Healthcare needs of people with intellectual disability in institutions in Taiwan: outpatient care utilization and implications.

Abstract

BACKGROUND The present study assessed the outpatient care use of people with intellectual disability (ID) in order to identify patterns of healthcare needs and the factors affecting this utilization. METHODS The primary method used in this study was a cross-sectional survey of 1390 subjects with ID in Taiwan. Data were obtained from questionnaires completed at 30 registered institutions caring for people with ID. RESULTS The findings show that people with ID in Taiwan are likely to make more outpatient visits per year than members of the general population. The prevalence of illness in people with ID was 41%, with epilepsy being the most frequently reported disease. A total of 39.5% of individuals with ID took medicine regularly, and 38.9% had used alternative forms of medication besides Western medicine. In terms of the use of outpatient facilities by people with ID, paediatric clinics were the most frequently utilized. The average monthly number of outpatient visits per person with ID was 2.18 (around 26 visits per year). This study found that the need for outpatient care is determined by a variety of factors relating to: the age of people with ID, the type of handicap, the place of medical treatment, having a family physician, the accessibility of medical care, the time-consuming nature of the medical visits, having an illness, ID accompanied with other disabilities, and finally, a need for rehabilitative care.
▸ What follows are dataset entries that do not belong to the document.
(* ===== verification/ArgvSplit.v ===== *)
(** * lib/argv_split.c: a string to its words

    The strings and the array of pointers are blocks of an allocator that may
    refuse; a block is the list of its cells, and freeing what is not allocated, or
    using a cell that is not there, gives [None]. *)

From Stdlib Require Import Ascii String.
From S2P Require Import Prelude Ctype StringLib.

(** ** Allocation

    The blocks in use by their addresses; [grants n] tells whether the [n]-th
    request is met. *)

Record heap := mk_heap { requests : Z; blocks : gmap Z (list Z); grants : Z -> bool }.

(** The address, or NULL; the address of the [n]-th request is [n]. *)
Definition kmalloc (h : heap) (cells : list Z) : heap * Z :=
  let n := requests h + 1 in
  if grants h n then (mk_heap n (<[n := cells]> (blocks h)) (grants h), n)
  else (mk_heap n (blocks h) (grants h), 0).
Definition kfree (h : heap) (p : Z) : option heap :=
  if p =? 0 then Some h else
  _ ← blocks h !! p;
  Some (mk_heap (requests h) (delete p (blocks h)) (grants h)).
Definition heap_load (h : heap) (p i : Z) : option Z := b ← blocks h !! p; rd b i.
Definition heap_store (h : heap) (p i v : Z) : option heap :=
  b ← blocks h !! p;
  b ← wr b i v;
  Some (mk_heap (requests h) (<[p := b]> (blocks h)) (grants h)).

(** kstrndup, of a string that is not NULL *)
Definition kstrndup (h : heap) (s : list Z) (max : Z) : option (heap * Z) :=
  len ← strnlen s max;
  Some (kmalloc h (take (Z.to_nat len) s ++ [0])).

(** ** Operations *)

Fixpoint skip_sep (cp : list Z) : option (list Z) :=
  match cp with
  | [] => None
  | c :: cp' => if negb (c =? 0) && isspace c then skip_sep cp' else Some cp
  end.
Fixpoint skip_arg (cp : list Z) : option (list Z) :=
  match cp with
  | [] => None
  | c :: cp' => if negb (c =? 0) && negb (isspace c) then skip_arg cp' else Some cp
  end.

Definition count_step (st : list Z * Z) : option (list Z * Z + Z) :=
  let '(str, count) := st in
  c ← deref str;
  if c =? 0 then Some (inr count) else
  str ← skip_sep str;
  c ← deref str;
  if c =? 0 then Some (inl (str, count)) else
  let count := s32 (count + 1) in
  str ← skip_arg str;
  Some (inl (str, count)).
Definition count_argc (str : list Z) : option Z := run 33 count_step (str, 0).

(** for (p = argv; *p; p++) kfree( *p) *)
Definition free_step (argv : Z) (st : heap * Z) : option (heap * Z + heap) :=
  let '(h, i) := st in
  p ← heap_load h argv i;
  if p =? 0 then Some (inr h) else
  h ← kfree h p;
  Some (inl (h, i + 1)).
Definition argv_free (h : heap) (argv : Z) : option heap :=
  h ← run 33 (free_step argv) (h, 0);
  kfree h argv.

(** One round of the loop: [str], [argvp] and the heap; [false] is [goto fail]. *)
Definition split_step (argv : Z) (st : list Z * Z * heap) : option (list Z * Z * heap + heap * Z * bool) :=
  let '(str, argvp, h) := st in
  c ← deref str;
  if c =? 0 then Some (inr (h, argvp, true)) else
  str ← skip_sep str;
  c ← deref str;
  if c =? 0 then Some (inl (str, argvp, h)) else
  let p := str in
  str ← skip_arg str;
  '(h, t) ← kstrndup h p (zlen p - zlen str);
  if t =? 0 then Some (inr (h, argvp, false)) else
  h ← heap_store h argv argvp t;
  Some (inl (str, argvp + 1, h)).

(** sizeof( *argv) *)
Definition sizeof_ptr : Z := 4.

(** The array and argc; *argcp is not set without an array.  The size of the
    array in bytes wraps around. *)
Definition argv_split (h : heap) (str : list Z) : option (heap * Z * option Z) :=
  argc ← count_argc str;
  let cells := u32 (sizeof_ptr * u32 (argc + 1)) / sizeof_ptr in
  let '(h, argv) := kmalloc h (replicate (Z.to_nat cells) 0) in
  if argv =? 0 then Some (h, 0, None) else
  '(h, argvp, done_) ← run 33 (split_step argv) (str, 0, h);
  if (done_ : bool) then
    h ← heap_store h argv argvp 0;
    Some (h, argv, Some argc)
  else
    h ← argv_free h argv;
    Some (h, 0, Some argc).

(** ** Reference *)

Definition blank (w : list Z) : Prop := Forall (fun c => isspace c = true) w.
Definition word (w : list Z) : Prop := w <> [] /\ Forall (fun c => isspace c = false) w.

(** [s] is made of the words [ws] with white space between, before and after. *)
Inductive splits : list Z -> list (list Z) -> Prop :=
  | splits_none sep : blank sep -> splits sep []
  | splits_last sep w : blank sep -> word w -> splits (sep ++ w) [w]
  | splits_word sep w c s ws : blank sep -> word w -> isspace c = true -> splits (c :: s) ws -> splits (sep ++ w ++ c :: s) (w :: ws).

(** The array at [a] points to the words, each in a block of its own. *)
Definition holds (h : heap) (a : Z) (ps : list Z) (ws : list (list Z)) : Prop :=
  blocks h !! a = Some (ps ++ [0]) /\ Forall2 (fun p w => p <> 0 /\ blocks h !! p = Some (w ++ [0])) ps ws.

(** ** Words *)

Lemma splits_exist s : exists ws, splits s ws.
Proof.
  induction s as [|c s [ws IH]]; [exists []; apply splits_none; constructor|].
  destruct (isspace c) eqn:Hc.
  - exists ws. inversion IH as [sep Hs|sep w Hs Hw|sep w d s' ws' Hs Hw Hd Hr]; subst.
    + apply splits_none. by constructor.
    + apply (splits_last (c :: sep)); [by constructor | done].
    + apply (splits_word (c :: sep)); [by constructor | done..].
  - assert (Hw1 : word [c]) by (split; [done | by repeat constructor]).
    assert (Hcons : forall w, word w -> word (c :: w)) by (intros w [_ Hw]; split; [done | by constructor]).
    assert (Hgap : forall d t, isspace d = true -> splits (d :: t) ws -> splits (c :: d :: t) ([c] :: ws)).
    { intros d t Hd Ht. by apply (splits_word [] [c]); [constructor|..]. }
    inversion IH as [sep Hs|sep w Hs Hw|sep w d s' ws' Hs Hw Hd Hr]; subst.
    + destruct s as [|d sep]; [exists [[c]]; by apply (splits_last [] [c]); [constructor|]|].
      exists [[c]]. apply Hgap; [by inversion Hs | by apply splits_none].
    + destruct sep as [|d sep]; [exists [c :: w]; by apply (splits_last [] (c :: w)); [constructor | apply Hcons]|].
      exists [[c]; w]. apply Hgap; [by inversion Hs | by apply (splits_last (d :: sep) w)].
    + destruct sep as [|e sep]; [exists ((c :: w) :: ws'); by apply (splits_word [] (c :: w)); [constructor | apply Hcons|..]|].
      exists ([c] :: w :: ws'). apply Hgap; [by inversion Hs | by apply (splits_word (e :: sep) w)].
Qed.

Lemma skip_sep_spec sep c t : chars sep -> blank sep -> isspace c = false -> skip_sep (sep ++ c :: t) = Some (c :: t).
Proof.
  intros Hch Hb Hc. induction Hb as [|d sep Hd _ IH]; cbn [app skip_sep].
  - rewrite Hc, andb_false_r. done.
  - apply chars_cons in Hch as [[_ Hd0] Hch]. destruct (Z.eqb_spec d 0); [done|]. rewrite Hd. by apply IH.
Qed.

Lemma skip_arg_spec w c t : chars w -> Forall (fun c => isspace c = false) w -> c = 0 \/ isspace c = true ->
  skip_arg (w ++ c :: t) = Some (c :: t).
Proof.
  intros Hch Hw Hc. induction Hw as [|d w Hd _ IH]; cbn [app skip_arg].
  - destruct Hc as [->| ->]; [done|]. by rewrite andb_false_r.
  - apply chars_cons in Hch as [[_ Hd0] Hch]. destruct (Z.eqb_spec d 0); [done|]. rewrite Hd. by apply IH.
Qed.

Lemma chars_app s t : chars (s ++ t) <-> chars s /\ chars t.
Proof. apply Forall_app. Qed.

(** What one round of the loops sees: the end, white space to the end, or a word. *)
Inductive round (r : list Z) : list Z -> list (list Z) -> Prop :=
  | round_end : round r [] []
  | round_blank c s : c <> 0 -> skip_sep (c :: s ++ 0 :: r) = Some (0 :: r) -> round r (c :: s) []
  | round_word c s w d s' ws : c <> 0 -> word w -> chars w -> chars s' -> splits s' ws -> (length s' < length (c :: s))%nat ->
      skip_sep (c :: s ++ 0 :: r) = Some (w ++ s' ++ 0 :: r) -> head (w ++ s' ++ 0 :: r) = Some d -> d <> 0 ->
      skip_arg (w ++ s' ++ 0 :: r) = Some (s' ++ 0 :: r) -> round r (c :: s) (w :: ws).

Lemma splits_nil ws : splits [] ws -> ws = [].
Proof.
  intros Hs. remember [] as s eqn:E in Hs. destruct Hs as [|sep w _ [Hw _]|sep w d s ws _ [Hw _]]; [done|..];
    apply app_eq_nil in E as [_ E]; [done|]. by apply app_eq_nil in E as [-> _].
Qed.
CONCLUSIONS From the examination of the expressed needs of people with ID, it was found that these individuals have a heightened need for healthcare and the treatment of special diseases/disorders in comparison to members of the general population in Taiwan. Within the context of ordinary services, it is particularly important to have a precise view of the ways in which the health needs of people with ID are different from the general population as a whole. This will enable healthcare services to respond to these needs, either through support systems within generic care or, in some cases, through the delivery of specific healthcare through specialized services which are kept separate from generic care.